START Task input

(* ===== verification/Providers.v ===== *)
(** * Language model providers ([noema/llm/providers.py])

    [complete], which every provider shares: the semantic cache ([SemanticCache]) in front
    of the resilient executor ([CircuitBreaker]), and a span of the tracer ([Tracer]) for
    every call.  What the provider's [_complete] does is a parameter that acts on the world
    behind it, with clock, pauses and randomness ([Clients] has the providers themselves);
    several calls share cache, tracer and breaker, and one call is followed from beginning
    to end here.  An exception is its class, as in [CircuitBreaker]; its text is what
    [show_exn] makes of that. *)
From Stdlib Require Import ZArith QArith Lia Bool Ascii String.
From stdpp Require Import base option numbers sets strings list.
From S2P Require Import Prelude CircuitBreaker Symbolic Prompts CoreTypes SemanticCache Regex RegexSpec Security Tracer.
Local Open Scope string_scope.
Local Open Scope list_scope.
Local Open Scope nat_scope.

Record LLMMessage := mkMessage { role : string; m_content : string }.

Record LLMResponse := mkLLM {
  content : string; l_model : string; tokens_used : Z; l_input : Z; l_output : Z; l_error : string; latency_ms : Q; finish_reason : string;
}.

Definition model_dump (m : LLMMessage) : list (string * string) := [("role", role m); ("content", m_content m)].
(* ===== verification/Services.v ===== *)
(** * Services, plugins and replay

    The reasoning service ([noema/services/reasoning.py]), which builds a solution from the
    answers of a chain of thought ([ChainOfThought]); what the memory service
    ([noema/services/memory.py]) records of a task ([Memory]); the plugin manager
    ([noema/plugins/manager.py]); and the replay of a trace ([noema/debug/replay.py]) over
    the tracer ([Tracer]) and the providers ([Providers], [Clients]).  JSON decoding, the
    files and modules of plugins and the providers' answers are parameters. *)
From Stdlib Require Import ZArith QArith Lia Bool Ascii String.
From stdpp Require Import base option numbers sets strings list.
From S2P Require Import Prelude CircuitBreaker Symbolic Prompts CoreTypes ChainOfThought SemanticCache Memory Regex Security Tracer Providers Clients.
Local Open Scope string_scope.
Local Open Scope list_scope.
Local Open Scope nat_scope.

(** ** The reasoning service *)
Module Reasoning.
Section service.
Context (loads : string → option json).

(** [a or b], for JSON values. *)
Definition or_json (a : option json) (b : json) : json := match a with Some j => if truthy j then j else b | None => b end.

(** The block of a file entry; pydantic raises unless the fields are texts. *)
Definition block_of (f : dict) : result pyexn CodeBlock :=
  name ← as_str (or_json (dget "path" f) (or_json (dget "filename" f) (JStr "main.py")));
  lang ← as_str (default (JStr "python") (dget "language" f));
  text ← as_str (default JNull (dget "content" f));
  descr ← as_str (default (JStr "") (dget "description" f));
  Ok (mkBlock name lang text descr).

(** The loop over the files: an exception ends it, and the blocks before stay. *)
Fixpoint blocks_of (l : list json) : list CodeBlock :=
  match l with
  | [] => []
  | JObj f :: l =>
      if truthy (default JNull (dget "content" f))
      then match block_of f with Ok b => b :: blocks_of l | Err _ => [] end
      else blocks_of l
  | _ :: l => blocks_of l
  end.

(** [json.loads] of a text of the context. *)
Definition read (k : string) (context : dict) : option json :=
  match default (JStr "") (dget k context) with JStr s => loads s | _ => None end.

Definition code_of (context : dict) : list CodeBlock :=
  match read "codegen" context with
  | Some (JObj d) => match dget "files" d with Some (JArr l) => blocks_of l | _ => [] end
  | _ => []
  end.

Definition architecture_of (context : dict) : option ArchitecturePattern :=
  match read "architecture" context with
  | Some (JObj d) =>
      match dget "pattern" d with
      | Some (JObj p) =>
          match as_str (default (JStr "unknown") (dget "name" p)), as_str (default (JStr "") (dget "description" p)) with
          | Ok n, Ok descr => Some (mkPattern n descr [] [])
          | _, _ => None
          end
      | _ => None
      end
  | _ => None
  end.

Definition summary_of (task : Task) (context : dict) : string :=
  let s := match read "review" context with
    | Some (JObj d) => match dget "final_summary" d with Some (JStr s) => s | _ => "" end
    | _ => ""
    end in
  if nonempty s then s
  else if nonempty (CoreTypes.description task) then CoreTypes.description task else "Solution for: " +:+ title task.

Definition python_stack : TechStack := mkStack ["Python"] [] [] [] [] [].

Definition _build_solution (task : Task) (context : dict) (steps : nat) (provider model : string) : Solution :=
  let blocks := code_of context in
  let found := match blocks with [] => false | _ => true end in
  mkSolution (id task) ("Solution: " +:+ title task) (summary_of task context) (architecture_of context)
    (default python_stack (preferred_stack task)) blocks [] []
    (if found then GOOD else DRAFT) (if found then 7 # 10 else 4 # 10)
    [("reasoning_steps", JNum (inject_Z (Z.of_nat steps))); ("llm_provider", JStr provider); ("llm_model", JStr model)].

(** [_build_thought_process]; a confidence outside of the unit interval raises, and
    [final_reasoning] is the text of the review. *)
Definition _build_thought_process (task : Task) (steps : list CoTStep) (review : string) : result pyexn ThoughtProcess :=
  tp ← foldl (λ acc s, tp ← acc; add_step tp (name s) (String.substring 0 200 (user_prompt s)) (String.substring 0 500 (st_result s)) (ChainOfThought.confidence s))
    (Ok (mkThought (id task) [] "" 0)) steps;
  Ok (mkThought (tp_task_id tp) (CoreTypes.steps tp) review (CoreTypes.duration_ms tp)).
End service.
End Reasoning.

END Task input

What the task asks
From the records above, reproduce exactly the lines from the one with "Definition python_stack : TechStack" to the one with "let found := match", both included, and no others.

Solved problem
Definition python_stack : TechStack := mkStack ["Python"] [] [] [] [] [].

Definition _build_solution (task : Task) (context : dict) (steps : nat) (provider model : string) : Solution :=
  let blocks := code_of context in
  let found := match blocks with [] => false | _ => true end in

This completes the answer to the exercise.